DEVELOPED COUNTRIES PROTECT THEIR AGRICULTURAL SECTOR USING PRODUCTION SUBSIDIES which have the following impact on LDCs:
1) MAKES LDC IMPORTS UNCOMPETITIVE as domestic products are more competitive which REDUCES EXPORT REVENUE for LDCs, hence LESS GOVERNMENT REVENUE can be collected for development purposes. This inevitably INCREASES POVERTY among farmers and can drive them into the INFORMAL MARKET.

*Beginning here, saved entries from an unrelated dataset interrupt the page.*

Lemma calculate_tmy_inv (sels : list tmm_row) (recs out : list processed_row) :
  calculate_tmy sels recs = Ok out -> sels <> [] /\ recs <> [].
Proof.
  unfold calculate_tmy. rewrite for_each_collect.
  destruct sels as [|s sels]; [discriminate|].
  destruct recs as [|r recs]; [discriminate|].
  intros _; split; discriminate.
Qed.

Lemma block_of_month (recs : list processed_row) (s : tmm_row) (r : processed_row) :
  In r (block_of recs s) -> In r recs /\ Month r = T_Month s /\ Year r = Representative_Year s.
Proof.
  unfold block_of. rewrite filter_In. unfold selected_by, month_is, year_is.
  rewrite andb_true_iff, !Z.eqb_eq. tauto.
Qed.

Lemma StronglySorted_app (l1 l2 : list Z) :
  StronglySorted Z.le l1 -> StronglySorted Z.le l2 ->
  (forall x y, In x l1 -> In y l2 -> x <= y) ->
  StronglySorted Z.le (l1 ++ l2).
Proof.
  induction 1 as [|a l1 Hs IH Ha]; intros H2 Hle; [exact H2|].
  cbn [app]. constructor.
  - apply IH; [exact H2|]. intros x y Hx Hy. apply Hle; [now right|exact Hy].
  - apply Forall_app; split; [exact Ha|].
    apply Forall_forall. intros y Hy. apply Hle; [now left|exact Hy].
Qed.

Lemma StronglySorted_constant (m : Z) (l : list Z) :
  (forall x, In x l -> x = m) -> StronglySorted Z.le l.
Proof.
  induction l as [|a l IH]; intros H; constructor.
  - apply IH. intros; apply H; now right.
  - apply Forall_forall. intros x Hx.
    rewrite (H a (or_introl eq_refl)), (H x (or_intror Hx)). lia.
Qed.

Lemma blocks_month_sorted (recs : list processed_row) (sels : list tmm_row) :
  StronglySorted Z.le (map T_Month sels) ->
  StronglySorted Z.le (map Month (flat_map (block_of recs) sels)).
Proof.
  induction sels as [|s sels IH]; intros Hs; [constructor|].
  cbn [flat_map map] in *. rewrite map_app.
  apply StronglySorted_inv in Hs. destruct Hs as [Hs Hall].
  apply StronglySorted_app.
  - apply (StronglySorted_constant (T_Month s)).
    intros x Hx. apply in_map_iff in Hx. destruct Hx as (r & <- & Hr).
    now apply block_of_month in Hr.
  - now apply IH.
  - intros x y Hx Hy.
    apply in_map_iff in Hx. destruct Hx as (r & <- & Hr).
    apply block_of_month in Hr. destruct Hr as (_ & -> & _).
    apply in_map_iff in Hy. destruct Hy as (r' & <- & Hr').
    apply in_flat_map in Hr'. destruct Hr' as (s' & Hs' & Hr').
    apply block_of_month in Hr'. destruct Hr' as (_ & -> & _).
    rewrite Forall_forall in Hall. apply Hall. now apply in_map.
Qed.

(** C4, as the code behaves: the assembled series is the concatenation of
    the selections' blocks in the order in which the selections are supplied;
    each block holds the records of that month and representative year in
    their original order.  The months of the series ascend when the
    selections are supplied in ascending month order, as [calculate_tmm]
    supplies them; the assembly does not sort. *)
Theorem C4_blocks_in_supplied_order (sels : list tmm_row) (recs : list processed_row) :
  sels <> [] -> recs <> [] ->
  exists out,
    calculate_tmy sels recs = Ok out /\
    out = flat_map (fun s => filter (fun r => (Month r =? T_Month s)
                                              && (Year r =? Representative_Year s)) recs)
                   sels /\
    (StronglySorted Z.le (map T_Month sels) -> StronglySorted Z.le (map Month out)).
Proof.
  intros Hsels Hrecs. exists (flat_map (block_of recs) sels).
  split; [now apply calculate_tmy_ok|]. split; [reflexivity|].
  apply blocks_month_sorted.
Qed.

Lemma C4_blocks_in_supplied_order_witness :
  exists out,
    calculate_tmy (rev reversed_selections) two_month_records = Ok out /\
    out = flat_map (fun s => filter (fun r => (Month r =? T_Month s)
                                              && (Year r =? Representative_Year s))
                                    two_month_records)
                   (rev reversed_selections) /\
    (StronglySorted Z.le (map T_Month (rev reversed_selections)) ->
     StronglySorted Z.le (map Month out)).
Proof.
  apply (C4_blocks_in_supplied_order (rev reversed_selections) two_month_records);
    discriminate.
Defined.
Definition update_position (vehicle_id_ : string) (body : result pyval)
    (now : Z) (oid : string) : handler pyval :=
  data <~ lift (await (Request_json body)) ;;
  position <~ lift (py_get data "position") ;;
  if invalid_position position then
    raise (HTTPException 400 "Invalid position format. Expected [lat, lon].")
  else
    lat <~ lift (py_index position 0) ;;
    lon <~ lift (py_index position 1) ;;
    let doc := {| vehicle_id := PStr vehicle_id_;
                  latitude := lat;
                  longitude := lon;
                  timestamp := now;
                  live_location := None |} in
    _ <~ insert_one oid doc ;;
    ret (PDict [("status", PStr "Position updated")]).

(** *** GET /positions/{vehicle_id} *)

(** [pos["_id"] = str(pos["_id"])] *)
Definition stringify_id (pos : position) : position :=
  {| _id := IdStr (str_id (_id pos)); fields := fields pos |}.

(** [limit_ = None] is the request without [?limit=]. *)
Definition get_positions (vehicle_id_ : string) (limit_ : option N)
  : handler (list position) :=
  let n := match limit_ with Some n => n | None => 100%N end in
  fun db =>
    let cursor := limit n (sort_desc (find vehicle_id_ db)) in
    (Ok (map stringify_id cursor), db).

(** *** GET /positions/latest/{vehicle_id} *)

(** Lines 148-158. *)
Definition get_latest_position_chain (data lat lon : pyval) : result pyval :=
  address <- py_get_default data "address" (PDict []) ;;
  py_or (py_get address "suburb")
 (py_or (py_get address "village")
 (py_or (py_get address "town")
 (py_or (py_get address "city")
 (py_or (py_get address "county")
 (py_or (py_get address "state")
 (py_or (py_get data "display_name")
        (Ok (PStr (coordinate_label lat lon))))))))).

(** Lines 139-162: the value returned under ["live_location"]. *)
Definition get_latest_position_live_location (pos : position) (net : network)
  : result pyval :=
  let live_location_ :=
    match live_location (fields pos) with Some v => v | None => PNone end in
  if negb (truthy live_location_) then
    let lat := latitude (fields pos) in
    let lon := longitude (fields pos) in
    try_except
      (let url := reverse_url lat lon in
       resp <- await (AsyncClient_get net get_latest_position_timeout url) ;;
       if status_code resp =? 200 then
         data <- (o <- Response_json resp ;; await o) ;;
         get_latest_position_chain data lat lon
       else
         Ok (PStr (coordinate_label lat lon)))
      (Ok (PStr (coordinate_label lat lon)))
  else Ok live_location_.
(** The loop walks over supports it is not asked to remove, removes the
    first it is asked to, and finds nothing more if nothing else is
    asked for. *)
Lemma remove_supports_loop_first (given l2 : list Support) (s : Support) :
  contains same_support s given = true ->
  forall l1 l0 fuel,
    (forall t, In t (l0 ++ l1) -> same_support t s = false) ->
    (forall t, In t (l0 ++ l1 ++ l2) ->
               contains same_support t given = false) ->
    (length l1 < fuel)%nat ->
    remove_supports_loop fuel (length l0) (l0 ++ l1 ++ s :: l2) given
    = l0 ++ l1 ++ l2.
Proof.
  intros Hs. induction l1 as [|t l1 IH]; intros l0 fuel Hdiff Hnone Hfuel;
    (destruct fuel as [|fuel]; [cbn [length] in Hfuel; lia|]);
    cbn [remove_supports_loop app].
  - rewrite nth_error_here, Hs.
    rewrite remove_first_app_miss
      by (intros e He; apply Hdiff; now rewrite app_nil_r).
    cbn [remove_first]. rewrite same_support_refl.
    apply remove_supports_loop_absent. exact Hnone.
  - rewrite nth_error_here.
    rewrite (Hnone t) by (apply in_or_app; right; now left).
    replace (l0 ++ t :: l1 ++ s :: l2) with ((l0 ++ [t]) ++ l1 ++ s :: l2)
      by now rewrite <- app_assoc.
    replace (S (length l0)) with (length (l0 ++ [t]))
      by (rewrite length_app; cbn [length]; lia).
    rewrite IH.
    + now rewrite <- app_assoc.
    + intros e He. apply Hdiff. now rewrite <- app_assoc in He.
    + intros e He. apply Hnone. now rewrite <- app_assoc in He.
    + cbn [length] in Hfuel. lia.
Qed.

Lemma unknowns_listed_from (c : channel) (i : nat) (l : list Support)
  (d : dict (symbol * stiffness)) :
  distinct (map _position l) = true ->
  (forall a, In a l -> contains Qeq_bool (_position a) (map fst d) = false) ->
  symbols_of
    (fold_left
       (fun d a =>
          if restrained i a
          then dict_set (_position a) ((c, _position a), stiffness_at a i) d
          else d) l d)
  = symbols_of d ++ map (fun a => (c, _position a)) (filter (restrained i) l).
Proof.
  revert d. induction l as [|a l IH]; intros d Hdist Hfresh.
  - cbn [fold_left filter map]. now rewrite app_nil_r.
  - cbn [map distinct] in Hdist. apply andb_true_iff in Hdist.
    destruct Hdist as [Ha Hl]. apply negb_true_iff in Ha.
    cbn [fold_left filter].
    destruct (restrained i a).
    + rewrite dict_set_fresh by (apply Hfresh; now left).
      rewrite IH; [|exact Hl|].
      * unfold symbols_of. rewrite map_app. cbn [map fst snd].
        now rewrite <- app_assoc.
      * intros a' Ha'. rewrite map_app, contains_app.
        apply orb_false_iff. split; [apply Hfresh; now right|].
        cbn [map contains fst]. rewrite orb_false_r, Qeq_bool_comm.
        apply (proj1 (contains_false_all _ _ _) Ha).
        now apply in_map.
    + apply IH; [exact Hl|].
      intros a' Ha'. apply Hfresh. now right.
Qed.

(** X22: with the supports at pairwise different positions, [analyse]
    takes one unknown for each support restrained in a channel, named
    after the position of that support and listed in the order the
    supports were attached; the transverse unknowns come before the
    rotational ones. *)
Theorem unknowns_follow_supports (b : Beam) :
  distinct (positions b) = true ->
  unknowns_xx b
  = map (fun a => (axial, _position a)) (filter (restrained 0) (_supports b))
  /\
  unknowns_ym b
  = map (fun a => (transverse, _position a))
      (filter (restrained 1) (_supports b))
    ++ map (fun a => (rotational, _position a))
         (filter (restrained 2) (_supports b)).
Proof.
  intros H. unfold unknowns_xx, unknowns_ym, unknowns_x, unknowns_y,
    unknowns_m, unknowns.
  rewrite !unknowns_listed_from by (exact H || reflexivity).
  split; reflexivity.
Qed.
(** * gam_300 engine: GameManager lifecycle, frame stepping and Clock

    A shallow embedding of [Manager/GameManager.cpp] and of the [Clock]
    interface declared in [Utility/Clock.h].

    The orchestrator's two fields ([m_game_over], [m_step_count]) are threaded
    through a small state monad together with the history of calls made to the
    collaborating managers.  What a collaborator answers (a start-up status,
    whether the escape key was just pressed, whether a scene loaded) is an
    input of the operation that asks for it.  The collaborators are taken
    not to call back into the GameManager while they run. *)

From Stdlib Require Import ZArith List String Bool Lia.
Import ListNotations.
Local Open Scope string_scope.
Local Open Scope Z_scope.
Local Open Scope list_scope.

(** ** C++ [int] and [int64_t] arithmetic *)

Module CInt.

Definition INT_MAX : Z := 2147483647.
Definition INT_MIN : Z := -2147483648.

(** Reduction of a mathematical integer to the 32-bit two's complement
    value an [int] holds. *)
Definition wrap (z : Z) : Z := (z + 2 ^ 31) mod 2 ^ 32 - 2 ^ 31.

(** [x++] on an [int]. *)
Definition incr (z : Z) : Z := wrap (z + 1).

(** [a % b]: the remainder of the division that truncates toward zero. *)
Definition rem (a b : Z) : Z := Z.rem a b.

(** An [int] used as a condition: true when it is not zero. *)
Definition truthy (rc : Z) : bool := negb (rc =? 0).

Definition in_range (z : Z) : Prop := INT_MIN <= z <= INT_MAX.

(** 64-bit two's complement, for [int64_t]. *)
Definition wrap64 (z : Z) : Z := (z + 2 ^ 63) mod 2 ^ 64 - 2 ^ 63.

End CInt.

(** ** Collaborators and the call history *)

(** The four managers the GameManager brings up, named by the accessors the
    source uses for them ([LM], [IM], [EM], [SEM]). *)
Inductive Subsystem : Type := LM | IM | EM | SEM.

Definition Subsystem_eqb (a b : Subsystem) : bool :=
  match a, b with
  | LM, LM | IM, IM | EM, EM | SEM, SEM => true
  | _, _ => false
  end.

(** The order in which [GameManager::startUp] starts them. *)
Definition startup_order : list Subsystem := [LM; IM; EM; SEM].

(** A C++ [float], kept as its IEEE-754 binary32 bit pattern: the
    GameManager only forwards it. *)
Record float : Type := mk_float { float_bits : Z }.

(** An argument of a printf-style [writeLog] call. *)
Inductive LogArg : Type :=
| ArgInt (z : Z)
| ArgStr (s : string).

(** One call made by the GameManager to a collaborator, with the answer it
    received where the call has one. *)
Inductive Event : Type :=
| Manager_startUp_call (rc : Z)       (* Manager::startUp(), the base class *)
| Manager_shutDown_call               (* Manager::shutDown() *)
| StartUp (m : Subsystem) (rc : Z)    (* m.startUp() returned rc *)
| ShutDown (m : Subsystem)            (* m.shutDown() *)
| WriteLog (fmt : string) (args : list LogArg)
| RegisterInputSystem (ok : bool)     (* EM.registerSystem<InputSystem>() *)
| LoadScene (path : string) (ok : bool)
| SaveScene (path : string) (ok : bool)
| IsKeyJustPressed (key : Z) (pressed : bool)
| UpdateSystems (dt : float).

(** The key code GLFW gives the escape key. *)
Definition GLFW_KEY_ESCAPE : Z := 256.

(** ** State *)

(** The two fields of the GameManager and the calls made so far.
    [m_step_count] is an [int]: [getStepCount] returns it as one and
    [writeLog] prints it with [%d].  Its increment is taken to wrap around in
    two's complement, as the compilers the engine is built with make it do;
    whatever an overflowing [++] does, an [int] cannot hold 2^31. *)
Record World : Type := mk_World {
  m_game_over : bool;
  m_step_count : Z;
  trace : list Event
}.

(** The spec's [running] flag is the negation of [m_game_over]. *)
Definition running (w : World) : bool := negb (m_game_over w).

(** The state the constructor leaves, before any call. *)
Definition constructed : World :=
  {| m_game_over := false; m_step_count := 0; trace := [] |}.

(** ** A state monad over [World] *)

Definition M (A : Type) : Type := World -> A * World.

Definition ret {A : Type} (a : A) : M A := fun w => (a, w).

Definition bind {A B : Type} (c : M A) (k : A -> M B) : M B :=
  fun w => k (fst (c w)) (snd (c w)).

Notation "x <- c ;; k" := (bind c (fun x => k))
  (at level 61, c at next level, right associativity).
Notation "c ;; k" := (bind c (fun _ => k))
  (at level 61, right associativity).

Definition exec {A : Type} (c : M A) (w : World) : World := snd (c w).
Definition result {A : Type} (c : M A) (w : World) : A := fst (c w).

Definition emit (ev : Event) : M unit :=
  fun w => (tt, {| m_game_over := m_game_over w;
                   m_step_count := m_step_count w;
                   trace := trace w ++ [ev] |}).

Definition set_game_over (b : bool) : M unit :=
  fun w => (tt, {| m_game_over := b;
                   m_step_count := m_step_count w;
                   trace := trace w |}).

Definition set_step_count (z : Z) : M unit :=
  fun w => (tt, {| m_game_over := m_game_over w;
                   m_step_count := z;
                   trace := trace w |}).

Definition get_step_count : M Z := fun w => (m_step_count w, w).

Definition when (b : bool) (c : M unit) : M unit := if b then c else ret tt.

(** ** Calls to the collaborators *)

Definition Manager_startUp (rc : Z) : M Z := emit (Manager_startUp_call rc) ;; ret rc.
Definition Manager_shutDown : M unit := emit Manager_shutDown_call.
Definition startUp_of (m : Subsystem) (rc : Z) : M Z := emit (StartUp m rc) ;; ret rc.
Definition shutDown_of (m : Subsystem) : M unit := emit (ShutDown m).
Definition writeLog (fmt : string) (args : list LogArg) : M unit := emit (WriteLog fmt args).
Definition registerInputSystem (ok : bool) : M bool := emit (RegisterInputSystem ok) ;; ret ok.
Definition loadScene (path : string) (ok : bool) : M bool := emit (LoadScene path ok) ;; ret ok.
Definition saveScene (path : string) (ok : bool) : M bool := emit (SaveScene path ok) ;; ret ok.
Definition isKeyJustPressed (key : Z) (pressed : bool) : M bool :=
  emit (IsKeyJustPressed key pressed) ;; ret pressed.
Definition updateSystems (dt : float) : M unit := emit (UpdateSystems dt).

(** What the collaborators answer during one [startUp] call. *)
Record StartUpEnv : Type := mk_StartUpEnv {
  parent_status : Z;              (* Manager::startUp() *)
  status : Subsystem -> Z;        (* m.startUp(), for each manager *)
  registered : bool;              (* registerSystem<InputSystem>() is not null *)
  getAssetFilePath : string -> string;
  load_first : bool;              (* first SEM.loadScene *)
  save_ok : bool;                 (* SEM.saveScene *)
  load_retry : bool               (* second SEM.loadScene *)
}.

(** ** GameManager *)

Module GameManager.

(** Modelled from the spec: the default argument of [setGameOver], declared
    in GameManager.h, which is not available.  [shutDown] calls
    [setGameOver()] and the spec has it force [running = false]. *)
Definition setGameOver_default : bool := true.

Definition setGameOver (new_game_over : bool) : M unit :=
  set_game_over new_game_over ;;
  when new_game_over
    (writeLog "GameManager::setGameOver() - Game over set to true" []).
(** [fetch(healthUrl, { signal: AbortSignal.timeout(2000) })]: a reply
    that has not arrived after two seconds is cut off by a rejection.
    The result is [res.ok], with whether the body reads as JSON. *)
Definition fetchHealth (healthUrl : string) : M (bool * bool) :=
  fun w =>
    let w1 := record (Fetch "GET" healthUrl) w in
    let w1 :=
      {| now := now w1; log := log w1; polls := S (polls w1);
         timers := timers w1; streams := streams w1; pipes := pipes w1 |} in
    match env_health env (polls w) with
    | Hangs =>
        (Thrown (FetchRejected "TimeoutError"),
         elapse HEALTH_ATTEMPT_TIMEOUT_MS w1)
    | Refused ms =>
        if (HEALTH_ATTEMPT_TIMEOUT_MS <=? ms)%N
        then (Thrown (FetchRejected "TimeoutError"),
              elapse HEALTH_ATTEMPT_TIMEOUT_MS w1)
        else (Thrown (FetchRejected "ECONNREFUSED"), elapse ms w1)
    | Answers ms ok jsonBody =>
        if (HEALTH_ATTEMPT_TIMEOUT_MS <=? ms)%N
        then (Thrown (FetchRejected "TimeoutError"),
              elapse HEALTH_ATTEMPT_TIMEOUT_MS w1)
        else (Returned (ok, jsonBody), elapse ms w1)
    end.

2) MISALLOCATES GLOBAL RESOURCES as we know a subsidy leads to OVERPRODUCTON, beyond the SOCIALLY OPTIMAL LEVEL, inevitably leading to SURPLUSES, which the developed nation will likely SELL on the INTERNATIONAL MARKET AT THE LOW SUBSIDISED PRICE, which MAKES OUTPUT FROM DEVELOPING NATIONS, hoping to compete in the international stage, UNCOMPETITIVE, leading to UNDERPRODUCTION in these countries. Hence MORE RESOURCES ARE EMPLOYED IN THE INEFFICIENT MARKET and FEWER in the MORE EFFICIENT MARKET.
THE INFORMAL MARKET refers to the sector of economic activity that is NOT LEGAL, REGISTERED, or REGULATED (As opposed to the 'FORMAL MARKET').
In LDCs people are engaged in this market generally due to the LACK OF OPPORTUNITIES in the FORMAL MARKET.
Due to its unregistered nature TAXES ARE UNABLE TO BE COLLECTED, meaning the government has LESS REVENUE TO SPEND ON MERIT GOODS.
Due to the unregulated nature of the market, workers RECIEVE LOW PAY and usually work in POOR WORK CONDITIONS, which keeps them close to or within the POVERTY CYCLE.
EXAMPLES INCLUDE; Street barbers, taxi bikes etc...
CAPITAL FLIGHT refers to the massive outflow of financial assets from a country, usually driven by economic or political uncertainties. It occurs when investors and individuals lose confidence in the stability of a country's economy or its currency. They seek to protect their assets by transferring them to more stable economies or currencies.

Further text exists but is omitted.